1994; Elsevier BV; Volume: 269; Issue: 8 Linguagem: Inglês

10.1016/s0021-9258(17)37582-8

1083-351X

Shinya Kuroda, Sachiko Otaka, Yukio Fujisawa,

Enzyme Structure and Function

The triosephosphate dehydrogenase 3 gene (TDH3) is a glycolytic enzyme gene and is abundantly transcribed in Saccharomyces cerevisiae. The promoter region of the TDH3 gene is known to exhibit high transcriptional activity regardless of the fermentability of the carbon source and has been widely utilized to synthesize heterologous gene products in S. cerevisiae.
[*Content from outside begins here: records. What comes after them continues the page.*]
(** ** The parameters of each entry point

    [at_ i] is the address the [i]-th argument points to, when it is a pointer to a Go variable, descriptor, image or name. *)

(** The types a field of [Driver] declares for its parameters. *)
Definition params (f : field) : list ctype :=
  match f with
  | F_CuInit => [TUint32]
  | F_CuDriverGetVersion => [TPtr]
  | F_CuDeviceGetCount => [TPtr]
  | F_CuDeviceGet => [TPtr; TInt32]
  | F_CuDeviceGetName => [TPtr; TInt32; TInt32]
  | F_CuDeviceTotalMem => [TPtr; TInt32]
  | F_CuDeviceGetAttribute => [TPtr; TInt32; TInt32]
  | F_CuDeviceGetPCIBusId => [TPtr; TInt32; TInt32]
  | F_CuDeviceGetUuid => [TPtr; TInt32]
  | F_CuCtxGetCurrent => [TPtr]
  | F_CuCtxSetCurrent => [TUint64]
  | F_CuCtxSynchronize => []
  | F_CuCtxGetStreamPriorityRange => [TPtr; TPtr]
  | F_CuDevicePrimaryCtxRetain => [TPtr; TInt32]
  | F_CuDevicePrimaryCtxRelease => [TInt32]
  | F_CuMemAlloc => [TPtr; TUint64]
  | F_CuMemFree => [TUint64]
  | F_CuMemAllocAsync => [TPtr; TUint64; TUint64]
  | F_CuMemFreeAsync => [TUint64; TUint64]
  | F_CuMemGetInfo => [TPtr; TPtr]
  | F_CuMemcpyHtoD => [TUint64; TPtr; TUint64]
  | F_CuMemcpyDtoH => [TPtr; TUint64; TUint64]
  | F_CuMemcpyDtoD => [TUint64; TUint64; TUint64]
  | F_CuMemcpyHtoDAsync => [TUint64; TPtr; TUint64; TUint64]
  | F_CuMemcpyDtoHAsync => [TPtr; TUint64; TUint64; TUint64]
  | F_CuMemcpyDtoDAsync => [TUint64; TUint64; TUint64; TUint64]
  | F_CuMemsetD8 => [TUint64; TUint8; TUint64]
  | F_CuMemsetD16 => [TUint64; TUint16; TUint64]
  | F_CuMemsetD32 => [TUint64; TUint32; TUint64]
  | F_CuMemsetD8Async => [TUint64; TUint8; TUint64; TUint64]
  | F_CuMemsetD16Async => [TUint64; TUint16; TUint64; TUint64]
  | F_CuMemsetD32Async => [TUint64; TUint32; TUint64; TUint64]
  | F_CuMemAllocHost => [TPtr; TUint64]
  | F_CuMemFreeHost => [TPtr]
  | F_CuMemHostRegister => [TPtr; TUint64; TUint32]
  | F_CuMemHostUnregister => [TPtr]
  | F_CuMemAllocPitch => [TPtr; TPtr; TUint64; TUint64; TUint32]
  | F_CuMemcpy2D => [TPtr]
  | F_CuMemcpy2DAsync => [TPtr; TUint64]
  | F_CuMemcpy3D => [TPtr]
  | F_CuMemcpy3DAsync => [TPtr; TUint64]
  | F_CuArrayCreate => [TPtr; TPtr]
  | F_CuArray3DCreate => [TPtr; TPtr]
  | F_CuArrayDestroy => [TUint64]
  | F_CuTexObjectCreate => [TPtr; TPtr; TPtr; TPtr]
  | F_CuTexObjectDestroy => [TUint64]
  | F_CuSurfObjectCreate => [TPtr; TPtr]
  | F_CuSurfObjectDestroy => [TUint64]
  | F_CuDeviceGetDefaultMemPool => [TPtr; TInt32]
  | F_CuMemPoolGetAttribute => [TUint64; TInt32; TPtr]
  | F_CuMemPoolSetAttribute => [TUint64; TInt32; TPtr]
  | F_CuMemAllocFromPoolAsync => [TPtr; TUint64; TUint64; TUint64]
  | F_CuModuleLoadData => [TPtr; TPtr]
  | F_CuModuleLoadDataEx => [TPtr; TPtr; TUint32; TPtr; TPtr]
  | F_CuModuleUnload => [TUint64]
  | F_CuModuleGetFunction => [TPtr; TUint64; TPtr]
  | F_CuModuleGetGlobal => [TPtr; TPtr; TUint64; TPtr]
  | F_CuLinkCreate => [TUint32; TPtr; TPtr; TPtr]
  | F_CuLinkAddData => [TUint64; TUint32; TPtr; TUint64; TPtr; TUint32; TPtr; TPtr]
  | F_CuLinkComplete => [TUint64; TPtr; TPtr]
  | F_CuLinkDestroy => [TUint64]
  | F_CuStreamCreate => [TPtr; TUint32]
  | F_CuStreamCreateWithPriority => [TPtr; TUint32; TInt32]
  | F_CuStreamDestroy => [TUint64]
  | F_CuStreamSynchronize => [TUint64]
  | F_CuStreamQuery => [TUint64]
  | F_CuStreamWaitEvent => [TUint64; TUint64; TUint32]
  | F_CuEventCreate => [TPtr; TUint32]
  | F_CuEventDestroy => [TUint64]
  | F_CuEventRecord => [TUint64; TUint64]
  | F_CuEventQuery => [TUint64]
  | F_CuEventSynchronize => [TUint64]
  | F_CuEventElapsedTime => [TPtr; TUint64; TUint64]
  | F_CuLaunchKernel => [TUint64; TUint32; TUint32; TUint32; TUint32; TUint32; TUint32; TUint32; TUint64; TPtr; TPtr]
  | F_CuLaunchCooperativeKernel => [TUint64; TUint32; TUint32; TUint32; TUint32; TUint32; TUint32; TUint32; TUint64; TPtr]
  | F_CuLaunchHostFunc => [TUint64; TUint64; TUint64]
  | F_CuIpcGetMemHandle => [TPtr; TUint64]
  | F_CuIpcOpenMemHandle => [TPtr; TPtr; TUint32]
  | F_CuIpcCloseMemHandle => [TUint64]
  | F_CuIpcGetEventHandle => [TPtr; TUint64]
  | F_CuIpcOpenEventHandle => [TPtr; TPtr]
  | F_CuOccupancyMaxActiveBlocksPerMultiprocessor => [TPtr; TUint64; TInt32; TUint64]
  | F_CuOccupancyMaxPotentialBlockSize => [TPtr; TPtr; TUint64; TUint64; TUint64; TInt32]
  | F_CuStreamBeginCapture => [TUint64; TUint32]
  | F_CuStreamEndCapture => [TUint64; TPtr]
  | F_CuGraphInstantiate => [TPtr; TUint64; TUint64]
  | F_CuGraphLaunch => [TUint64; TUint64]
  | F_CuGraphDestroy => [TUint64]
  | F_CuGraphExecDestroy => [TUint64]
  | F_CuGraphExecUpdate => [TUint64; TUint64; TPtr; TPtr]
  | F_CuMemAllocManaged => [TPtr; TUint64; TUint32]
  | F_CuMemPrefetchAsync => [TUint64; TUint64; TInt32; TUint64]
  | F_CuMemAdvise => [TUint64; TUint64; TInt32; TInt32]
  | F_CuMemGetAllocationGranularity => [TPtr; TPtr; TUint32]
  | F_CuMemCreate => [TPtr; TUint64; TPtr; TUint64]
  | F_CuMemAddressReserve => [TPtr; TUint64; TUint64; TUint64; TUint64]
  | F_CuMemMap => [TUint64; TUint64; TUint64; TUint64; TUint64]
  | F_CuMemSetAccess => [TUint64; TUint64; TPtr; TUint64]
  | F_CuMemUnmap => [TUint64; TUint64]
  | F_CuMemAddressFree => [TUint64; TUint64]
  | F_CuMemRelease => [TUint64]
  | F_CuFuncSetAttribute => [TUint64; TInt32; TInt32]
  | F_CuFuncGetAttribute => [TPtr; TInt32; TUint64]
  | F_CuPointerGetAttribute => [TPtr; TInt32; TUint64]
  | F_CuDeviceCanAccessPeer => [TPtr; TInt32; TInt32]
  | F_CuCtxEnablePeerAccess => [TUint64; TUint32]
  | F_CuCtxDisablePeerAccess => [TUint64]
  | F_CuMemcpyPeer => [TUint64; TUint64; TUint64; TUint64; TUint64]
  end.
(** C18.  Every [Close] - of buffers, host memory, streams, events, modules, linkers, pitched, volume and array memory, textures, surfaces, managed memory, graphs,
    executables and interprocess memory - releases once and can be retried.  In any state it calls the driver, besides background calls, only to release its own handle,
    alone (holding the lock for writing) and open, and its resource is closed if and only if it returned nil, nothing else having changed that others see; a closed resource gives nil without
    any effect; one whose context was closed first gives [ErrContextClosed] without any effect; on a ready context the driver is asked exactly once: if it refuses, its error is
    returned and the resource stays open, otherwise the resource becomes closed. *)
Theorem Close_spec (l : loc) (c : option Context) (cl : call) (name : string) (m : M err) (s : state) :
  closer l c cl name m ->
  tidy_close (fun E cl' => background cl' = true \/ (cl' = cl /\ open l E /\ w_held (l, OpMu) E)) (st_env s) l m /\
  (~ open l (st_env s) -> unlocked (l, OpMu) s -> m s = (Done None, s)) /\
  (forall x, c = Some x -> open l (st_env s) -> unlocked (l, OpMu) s -> l <> cx_id x ->
     (~ open (cx_id x) (st_env s) -> not_writing (cx_id x, OpMu) s -> cs_exec (default zero_ctx (st_ctxs s !! cx_id x)) <> None ->
        m s = (Done (Some ErrContextClosed), s)) /\
     (forall d e, cx_driver x = Some d -> drv_bound d (call_field cl) = true -> ready x e s ->
        cs_syncActive (default zero_ctx (st_ctxs s !! cx_id x)) = 0 ->
        let E := job_env x e (wlocked (l, OpMu) (st_env s)) in
        m s = match check name (call_code E cl s) with
              | None => (Done None, set_env (with_closed l (st_env s)) (after_call E cl s))
              | Some er => (Done (Some er), set_env (st_env s) (after_call E cl s))
              end)).
Proof.
  intros Hm. destruct (closer_shape l c cl name m Hm) as (release & -> & Hcall & Htidy).
  assert (Hcl : forall k s, ~ open k (st_env s) -> k ∈ env_closed (st_env s)).
  { intros k s0 Hk. unfold open in Hk. now destruct (decide (k ∈ env_closed (st_env s0))). }
  split; [|split; [|intros x -> Ho Hu Hne; split]].
  - apply tidy_close_resource. intros Ho. apply tidy_bind; [|intros; apply tidy_ret].
    apply tidy_doBarrier; [now left|]. destruct c as [x|]; [|exact I]. intros e _.
    apply tidy_closure, Htidy. right. split_and!; [done|exact Ho|]. unfold w_held. cbn. set_solver.
  - intros Ho Hu. apply close_resource_closed; [now apply Hcl|exact Hu].
  - intros Hx Hw He. apply close_resource_orphan; try done. now apply Hcl.
  - intros d e Hd Hb Hrd Hsa E. apply (close_resource_ready x e l _ name cl s); try done.
    intros s'. cbn [ctx_driver]. rewrite Hd. now apply Hcall.
Qed.

End Closers.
To clarify the mechanism of constitutive transcription by the promoter, we constructed mutant promoters and analyzed the in vivo transcriptional activity of these promoters. The majority of the transcriptional potential is contained within a DNA fragment extending from nucleotides -524 to -255 (-524/-255; relative to the translation initiation codon), which consists of three cis-acting elements: a fermentable carbon source-dependent upstream activation sequence (UAS) 1 (-524/-426), a fermentable carbon source-dependent upstream repression sequence (URS) (-426/-393), and a nonfermetable carbon source-dependent UAS2 (-305/-255). This result indicates that the promoter involves two apparent promoter elements. One is fermentable carbon source-dependent, and another is nonfermentable carbon source-dependent. Southwestern analyses indicated that a novel 20-kDa protein is induced in yeast cells by shifting from a fermentable to nonfermentable carbon source. The protein interacts with two UAS1 13-base pair elements and one URS 13-base pair element, one of which had been previously designated GPE (general regulatory factor 1 (GRF1) binding site potentiator element) (Bitter, G. A., Chang, K. K. H., and Egan, K. M. (1991) Mol. Gen. Genet. 231, 22-32). We therefore termed the 20-kDa protein GPEB (GRF1-binding site potentiator element-binding protein). In addition, mutational analyses strongly suggested that UAS1, URS, and UAS2 interact with GRF1 and GPEB, GPEB, and the GCR1 (glycolysis regulation 1) gene product, respectively. We therefore concluded that constitutive transcription by the TDH3 promoter is sustained by two promoter elements and that the switch between them might be controlled by the nonfermentable carbon source-inducible GPEB.